Has anyone had any cavities filled lately?







I MEAN IN YOUR TEETH.
 
He's laughing at me for having cancer and talking about how much he loves the Chili Peppers. DRUNK.
 
Some snippets of tonight's conversation:


Andy: What's this in my bottle?
Me: Air?
Andy: No! What's this in my bottle?
Me: Dude if you have something in your bottle you prolly don't have a very fresh beer.
Andy: No! What's this in my bottle?
Me: The fuck you TALKIN bout?
Andy: There's something in my bottle! I'ma go find out what this is. *hangs up* *calls back* It's a widget!


Andy: I believe global warming is really just the planet moving closer to the sun and there's nothing we can do about it.
Me: You dumbass, you're just reading what Garret just wrote.
Andy: NO! That's really what I think!
Me: OK.
Andy: *singing* Taking care of business.. they better pay me.
Me: WHAT ARE YOU TALKING ABOUT??
Andy: *laughing*
Me: Fuckin drunk.
 
Andy: *shrieking Taking Care Of Business* It woulda been so cool if Jerry had done a version of this song.
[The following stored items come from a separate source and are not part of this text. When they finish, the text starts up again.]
(** C5, amended, at a refused submission and at a rejected request. *)
Lemma error_paths_witness :
  cycle (Some "k") "" "" (mkState "current" "" "" (Some (JObject [])) false "")
    (FetchRejected "Failed to fetch")
  = mkState "current" "" "" (Some (JObject [])) false Messages.missing_location
  /\ (forall w',
        step (Some "k") "" ""
          (mkWorld (mkState "current" "" "" (Some (JObject [])) false "") [])
          SubmitForm = Some w' ->
        isLoading (ui w') = false)
  /\ cycle (Some "k") "" "" (mkState "current" "Tokyo" "" (Some (JObject [])) false "")
       (FetchRejected "Failed to fetch")
     = mkState "current" "Tokyo" "" None false "Failed to fetch"
  /\ fetches (fun _ => FetchRejected "Failed to fetch")
       (handleSubmit (Some "k") "" "" (mkState "current" "Tokyo" "" (Some (JObject [])) false ""))
     = 1.
Proof.
  pose proof (proj1 (error_paths (Some "k") "" ""
                       (mkState "current" "" "" (Some (JObject [])) false "")
                       (FetchRejected "Failed to fetch"))
                Messages.missing_location eq_refl) as (Hcycle & _ & _ & Hstep).
  split; [exact Hcycle|]. split.
  - intros w' Hw'.
    exact (proj1 (proj2 (Hstep
             (mkWorld (mkState "current" "" "" (Some (JObject [])) false "") [])
             w' eq_refl Hw'))).
  - pose proof (proj2 (error_paths (Some "k") "" ""
                         (mkState "current" "Tokyo" "" (Some (JObject [])) false "")
                         (FetchRejected "Failed to fetch"))
                  "Failed to fetch" eq_refl eq_refl) as (_ & _ & _ & _ & Hone).
    split; [reflexivity | exact Hone].
Defined.

(** C6 does not hold as stated: a body with a top-level [error] member
    that is [null], answered with HTTP 200, is accepted as the result. *)
Lemma falsy_error_member_is_accepted :
  cycle (Some "k") "" "" (mkState "current" "London" "" None false "")
    (FetchResolved true (BodyParsed (JObject [("error", JNull)])))
  = mkState "current" "London" "" (Some (JObject [("error", JNull)])) false "".
Proof. reflexivity. Qed.

(** C6, amended, at the body [{"error": {"info": "invalid access key"}}]
    answered with HTTP 200. *)
Lemma embedded_error_witness :
  error (cycle (Some "k") "" "" (mkState "current" "London" "" None false "")
           (FetchResolved true
              (BodyParsed (JObject [("error", JObject [("info", JString "invalid access key")])]))))
  = "invalid access key"
  /\ weatherData
       (cycle (Some "k") "" "" (mkState "current" "London" "" None false "")
          (FetchResolved true
             (BodyParsed (JObject [("error", JObject [("info", JString "invalid access key")])]))))
     = None.
Proof.
  pose proof (embedded_error (Some "k") "" ""
                (mkState "current" "London" "" None false "") true
                (JObject [("error", JObject [("info", JString "invalid access key")])])
                eq_refl eq_refl) as (Hdata & _ & _ & Hinfo & _).
  split; [|exact Hdata].
  apply (Hinfo "invalid access key"); [reflexivity | discriminate].
Defined.

(** C8 at the world reached by typing a location and submitting. *)
Lemma request_cycle_witness :
  reachable (Some "k") "" ""
    (mkWorld (mkState "current" "London" "" None true "")
       [(buildUrl (Some "k") "current" "London" "", afterFetch "" "")])
  /\ forall r w',
       step (Some "k") "" ""
         (mkWorld (mkState "current" "London" "" None true "")
            [(buildUrl (Some "k") "current" "London" "", afterFetch "" "")])
         (Settle 0 r) = Some w' ->
       isLoading (ui w') = false
       /\ inflight w' = []
       /\ (error (ui w') = "" \/ weatherData (ui w') = None).
Proof.
  assert (H : reachable (Some "k") "" ""
                (mkWorld (mkState "current" "London" "" None true "")
                   [(buildUrl (Some "k") "current" "London" "", afterFetch "" "")])).
  { apply (steps_reachable (Some "k") "" "" [InputLocation "London"; SubmitForm]
             initialWorld); [apply reachable_initial | reflexivity]. }
  split; [exact H|].
  exact (proj2 (proj2 (request_cycle (Some "k") "" "" _ H)) 0).
Defined.

(* ================================================================== *)
(** * Further properties of the builder, the handlers and the view     *)
(* ================================================================== *)

(** Case analysis on the 256 values of a byte. *)
Ltac each_byte c := destruct c as [[] [] [] [] [] [] [] []]; reflexivity.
They really need to pay me.
Me: You're a silly drunk.
Andy: I like how we already scared off the new girl. It's been like a minute, and she's signed off and prolly never comin back.
Me: Heh right.
Andy: *shrieking Sgt. Pepper's Lonely Hearts Club Band*

^ This guy's fun. :)
 
Hey Andy where ARE your spice drops? How bout you go braid your neck beard you dirty hippie?